Content area
Full Text
Lucio Magri, The Tailor of Ulm: Communism in the Twentieth Century (London: Verso 2011)
Swimming against the stream, Lucio Magri joined the Communist Party of Italy (pci) in 1956 and rose quite rapidly through the ranks until the expulsion of his Il Manifesto group in 1970 sent him into the revolutionary left for more than a decade (an evidently painful interlude about which he says little more than that he allowed himself to be deluded by ex- tremism). Returning in the 1980s, he resisted Achille Occhetto's successful liquidationist project that saw the pci re-launched in 1991 as the Democratic Party of the left, its historic connection to the Communist tradition of Gramsci, Togliatti, and Berlinguer severed. Magri helped form Communist Refoundation (rc), but abandoned it in 2004 to become a "living private archive, in storage." (17) The Tailor of Ulm, published in 2009 and now republished in English, is the fruit of Magri's research and experience.

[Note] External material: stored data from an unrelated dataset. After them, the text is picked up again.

(** JavaScript numbers and the two parsers are the host's; what the endpoint
    recommends is passed through to the page. *)
Variables Number Recommendations : Type.
Variables parseInt parseFloat : string -> Number.

(** The body of the POST: the profile with its numbers parsed. *)
Record Body := mkBody {
  body_age : Number;
  body_gender : string;
  body_height_cm : option Number;
  body_weight_kg : option Number;
  body_activity_level : nat;
  body_symptoms : list string;
  body_conditions : list string;
  body_symptom_severity : nat
}.

Definition body_of (p : UserProfile) : Body :=
  mkBody (parseInt (age p)) (gender p)
    (if Js.truthy_string (height_cm p) then Some (parseFloat (height_cm p)) else None)
    (if Js.truthy_string (weight_kg p) then Some (parseFloat (weight_kg p)) else None)
    (activity_level p) (symptoms p) (conditions p) (symptom_severity p).

Record State := mkState {
  (* useState *)
  userProfile : UserProfile;
  recommendations : option Recommendations;
  loading : bool;
  error : option string;
  currentStep : nat;
  (* the bodies posted to the recommendation endpoint and the number of
     posts still pending *)
  requests : list Body;
  pending : nat
}.

Definition initial : State := mkState blank_profile None false None 1 [] 0.

Definition setUserProfile (f : UserProfile -> UserProfile) (st : State) : State :=
  mkState (f (userProfile st)) (recommendations st) (loading st) (error st)
    (currentStep st) (requests st) (pending st).

Definition setCurrentStep (n : nat) (st : State) : State :=
  mkState (userProfile st) (recommendations st) (loading st) (error st)
    n (requests st) (pending st).

Definition missing_fields_message : string := "Please fill in at least age and gender".

(** [generateRecommendations], up to its [await]. *)
Definition generateRecommendations (st : State) : State :=
  if negb (Js.truthy_string (age (userProfile st)))
     || negb (Js.truthy_string (gender (userProfile st)))
  then
    mkState (userProfile st) (recommendations st) (loading st)
      (Some missing_fields_message) (currentStep st) (requests st) (pending st)
  else
    mkState (userProfile st) (recommendations st) true None (currentStep st)
      (requests st ++ [body_of (userProfile st)]) (S (pending st)).

(** [generateRecommendations] from its [await] on; [recs] is
    [response.data.recommendations]. *)
Definition generateRecommendations_resume (response : Outcome (option Recommendations))
    (st : State) : State :=
  match response with
  | Return recs =>
      mkState (userProfile st) recs false (error st) (currentStep st)
        (requests st) (pending st)
  | Throw err =>
      mkState (userProfile st) (recommendations st) false
        (Some (String.append "Failed to generate recommendations: "
                 (Js.or_else (response_data_error err) (exn_message err))))
        (currentStep st) (requests st) (pending st)
  end.

Definition resetForm (st : State) : State :=
  mkState blank_profile None (loading st) None 1 (requests st) (pending st).

Definition settle (st : State) : State :=
  mkState (userProfile st) (recommendations st) (loading st) (error st)
    (currentStep st) (requests st) (pred (pending st)).

Inductive Event :=
| ChangeText (field : TextField) (value : string)
| ChooseLevel (field : LevelField) (level : nat)
| ToggleItem (field : ArrayField) (item : string)
| ClickPrevious
| ClickNext
| ClickGenerate
| ClickReset
| Resolved (recs : option Recommendations)
| Rejected (err : Exn).

(** The wizard is rendered as long as there are no recommendations. *)
Definition wizard_shown (st : State) : bool :=
  match recommendations st with
  | Some _ => false
  | None => true
  end.

(** [disabled] of the Next button. *)
Definition next_disabled (st : State) : bool :=
  (currentStep st =? 1)%nat
  && (negb (Js.truthy_string (age (userProfile st)))
      || negb (Js.truthy_string (gender (userProfile st)))).

(** A control takes its event when the page renders it and it is not
    disabled: the text inputs on step 1; the activity radios and the symptom
    boxes on step 2, with the severity radios once a symptom is ticked; the
    condition boxes on step 3. *)
Definition enabled (st : State) (e : Event) : bool :=
  match e with
  | ChangeText _ _ => wizard_shown st && (currentStep st =? 1)%nat
  | ChooseLevel ActivityLevel level =>
      wizard_shown st && (currentStep st =? 2)%nat && existsb (Nat.eqb level) levels
  | ChooseLevel SymptomSeverity level =>
      wizard_shown st && (currentStep st =? 2)%nat && existsb (Nat.eqb level) levels
      && (0 <? length (symptoms (userProfile st)))%nat
  | ToggleItem Symptoms item =>
      wizard_shown st && (currentStep st =? 2)%nat && existsb (String.eqb item) commonSymptoms
  | ToggleItem Conditions item =>
      wizard_shown st && (currentStep st =? 3)%nat
      && existsb (String.eqb item) commonConditions
  | ClickPrevious => wizard_shown st && (1 <? currentStep st)%nat
  | ClickNext => wizard_shown st && (currentStep st <? 3)%nat && negb (next_disabled st)
  | ClickGenerate => wizard_shown st && negb (currentStep st <? 3)%nat && negb (loading st)
  | ClickReset => negb (wizard_shown st)
  | Resolved _ | Rejected _ => (0 <? pending st)%nat
  end.

Definition handle (st : State) (e : Event) : State :=
  match e with
  | ChangeText field value => setUserProfile (handleInputChange_text field value) st
  | ChooseLevel field level => setUserProfile (handleInputChange_level field level) st
  | ToggleItem field item => setUserProfile (handleArrayToggle field item) st
  | ClickPrevious => setCurrentStep (currentStep st - 1) st
  | ClickNext => setCurrentStep (currentStep st + 1) st
  | ClickGenerate => generateRecommendations st
  | ClickReset => resetForm st
  | Resolved recs => generateRecommendations_resume (Return recs) (settle st)
  | Rejected err => generateRecommendations_resume (Throw err) (settle st)
  end.

Definition step (st : State) (e : Event) : State :=
  if enabled st e then handle st e else st.

Definition run (st : State) (events : list Event) : State :=
  fold_left step events st.

(** What the wizard keeps true. *)
Definition invariant (st : State) : Prop :=
  1 <= currentStep st <= 3 /\
  (2 <= currentStep st ->
   age (userProfile st) <> "" /\ gender (userProfile st) <> "") /\
  error st <> Some missing_fields_message /\
  pending st = (if loading st then 1 else 0) /\
  NoDup (symptoms (userProfile st)) /\
  incl (symptoms (userProfile st)) commonSymptoms /\
  NoDup (conditions (userProfile st)) /\
  incl (conditions (userProfile st)) commonConditions /\
  Forall (fun body => body_gender body <> "") (requests st).

End WithData.

End Lifestyle.

(** A filled-in profile on step 3 with its request pending; the lengths of
    the strings stand in for the numbers parsed from them. *)
Definition generating : Lifestyle.State nat unit :=
  Lifestyle.run nat unit String.length String.length (Lifestyle.initial nat unit)
    [Lifestyle.ChangeText unit Lifestyle.Age "42";
     Lifestyle.ChangeText unit Lifestyle.Gender "female";
     Lifestyle.ClickNext unit; Lifestyle.ClickNext unit; Lifestyle.ClickGenerate unit].

(** * Properties *)

Arguments Base64.atob : simpl never.

(** Unfolds a handler down to the world it computes. *)
Ltac run_handler :=
  unfold step, dispatch, handleFullConsultation_resume, handleFullConsultation,
    startRecording_resume, startRecording, stopRecording, onstop, ondataavailable,
    handleAudioUpload, handleImageUpload, consult_disabled,
    atob, new_Blob, new_File, createObjectURL, axios_post, getUserMedia,
    open_stream, new_MediaRecorder, recorder_start, recorder_stop, stop_tracks,
    try_finally, try_catch, when, settled, bind, get, update, ret, throw in *;
  simpl in *.

(** ** Submission with nothing staged *)

(** C4. When [handleFullConsultation] runs with neither an audio file nor an
    image staged, it returns at once with the missing-input message set as
    the displayed error: no request is sent, none becomes pending, and nothing
    else changes, the (empty) staging slots included. *)
Theorem submit_without_input_is_rejected_locally (w : World) :
  audioFile w = None -> imageFile w = None ->
  handleFullConsultation w = (Return tt, set_error (Some missing_input_message) w) /\
  let w' := dispatch handleFullConsultation w in
  error w' = Some missing_input_message /\
  requests w' = requests w /\ pendingPosts w' = pendingPosts w /\
  audioFile w' = None /\ imageFile w' = None /\ loading w' = loading w.
Proof.
  intros Ha Hi. run_handler. rewrite Ha, Hi. simpl.
  repeat split; assumption.
Qed.

Lemma submit_without_input_is_rejected_locally_witness :
  audioFile initial_world = None /\ imageFile initial_world = None /\
  error (dispatch handleFullConsultation initial_world) = Some missing_input_message /\
  requests (dispatch handleFullConsultation initial_world) = [].
Proof.
  split; [reflexivity | split; [reflexivity |]].
  destruct (submit_without_input_is_rejected_locally initial_world eq_refl eq_refl)
    as [_ [He [Hr _]]].
  split; [exact He | exact Hr].
Defined.

(** With nothing staged the consult button is disabled as well: a click on
    it does not even reach the handler. *)
Lemma click_consult_without_input (host : Host) (w : World) :
  audioFile w = None -> imageFile w = None -> step host w ClickConsult = w.
Proof.
  intros Ha Hi. unfold step, consult_disabled. rewrite Ha, Hi. simpl.
  now rewrite orb_true_r.
Qed.

(** ** Failed submissions *)

(** C5, as the code has it.  When the outstanding request is rejected with
    [err], the displayed error is [err.response.data.error] if the rejection
    carries a response whose body has a non-empty [error], and the fixed text
    "Failed to process consultation" in every other case (no response, no
    body, no [error] field, or an empty one).  [loading] goes back to false,
    both staged files are left as they were and nothing is sent, so with a
    file staged the consult button is enabled again. *)
Theorem failed_submission_keeps_inputs (host : Host) (w : World) (n : nat) (err : Exn) :
  pendingPosts w = S n ->
  let w' := step host w (PostRejected err) in
  error w' = Some (Js.or_else (response_data_error err) failure_message) /\
  (forall c m, response_data_error err = Some (String c m) -> error w' = Some (String c m)) /\
  (response_data_error err = None \/ response_data_error err = Some "" ->
   error w' = Some failure_message) /\
  loading w' = false /\ audioFile w' = audioFile w /\ imageFile w' = imageFile w /\
  requests w' = requests w /\
  (Js.truthy_ref (audioFile w) || Js.truthy_ref (imageFile w) = true ->
   consult_disabled w' = false).
Proof.
  intros Hp. unfold step. rewrite Hp. run_handler.
  repeat split.
  - intros c m Hm. now rewrite Hm.
  - intros [Hm | Hm]; now rewrite Hm.
  - destruct (audioFile w), (imageFile w); simpl; intros H; congruence.
Qed.

Lemma failed_submission_keeps_inputs_witness :
  pendingPosts submitting_world = 1 /\
  error (step standard_host submitting_world (PostRejected (service_error 500 "model unavailable")))
    = Some "model unavailable" /\
  imageFile (step standard_host submitting_world (PostRejected (service_error 500 "model unavailable")))
    = Some rash_png.
Proof.
  split; [reflexivity |].
  destruct (failed_submission_keeps_inputs standard_host submitting_world 0
              (service_error 500 "model unavailable") eq_refl)
    as [He [_ [_ [_ [_ [Hi _]]]]]].
  split; [exact He | exact Hi].
Defined.

(** C5 as stated fails: a server-supplied message that is the empty string
    is replaced by the fixed text, and a rejection without a response shows
    the fixed text rather than the failure's own message. *)
Lemma failure_message_not_always_verbatim :
  response_data_error (service_error 500 "") = Some "" /\
  error (step standard_host submitting_world (PostRejected (service_error 500 ""))) <> Some "" /\
  error (step standard_host submitting_world (PostRejected network_error))
    <> Some (exn_message network_error).
Proof.
  split; [reflexivity |]. split; vm_compute; discriminate.
Qed.

(** ** Response audio *)

(** Only the empty string decodes to nothing without being malformed, so a
    malformed payload is never the empty string. *)
Lemma malformed_is_truthy (p : string) :
  Base64.atob p = None -> Js.truthy_string p = true.
Proof.
  destruct p as [| c p]; [discriminate | reflexivity].
Qed.

(** C7, as the code has it.  A reply without a [response_audio] field makes
    no [atob] call and creates no object URL, and the held [responseAudio]
    stays what it was.  The test is one of truthiness, so a reply whose
    [response_audio] is the empty string is handled in exactly the same way:
    the two replies lead to the same world. *)
Theorem absent_response_audio_skips_decode
    (host : Host) (w : World) (n : nat) (t a : option string) :
  pendingPosts w = S n ->
  let w' := step host w (PostResolved (mkReply t a None)) in
  atobCalls w' = atobCalls w /\
  objectURLs w' = objectURLs w /\
  responseAudio w' = responseAudio w /\
  error w' = error w /\
  w' = step host w (PostResolved (mkReply t a (Some ""))).
Proof.
  intros Hp. unfold step. rewrite Hp. run_handler. repeat split.
Qed.

Lemma absent_response_audio_skips_decode_witness :
  pendingPosts submitting_world = 1 /\
  atobCalls (step standard_host submitting_world
               (PostResolved (mkReply (Some "I have a headache") None None))) = [] /\
  objectURLs (step standard_host submitting_world
                (PostResolved (mkReply (Some "I have a headache") None None))) = [].
Proof.
  split; [reflexivity |].
  destruct (absent_response_audio_skips_decode standard_host submitting_world 0
              (Some "I have a headache") None eq_refl)
    as [Hd [Hu _]].
  split; [exact Hd | exact Hu].
Defined.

The book's title was unwittingly be- queathed to Magri by the doyen of the pci left, Pietro Ingrao, who in the debate on the party's future recalled Brecht's poem, or parable, about a 16th-century tailor who plummeted to his death from a church tower after being challenged to prove his claim to have invented a flying machine:
The bells ring out in praise
That man is not a bird
It was a wicked, foolish lie,
Mankind will never fly,
Said the Bishop to the People.
Brecht appears to give the Bishop of Ulm a last triumphal word, but for Ingrao the moral was that the tailor was not wrong, just ahead of his time. Magri, asking Ingrao if "the tailor's bold attempt" had made any contribution to the history of aeronautics, rejected keeping...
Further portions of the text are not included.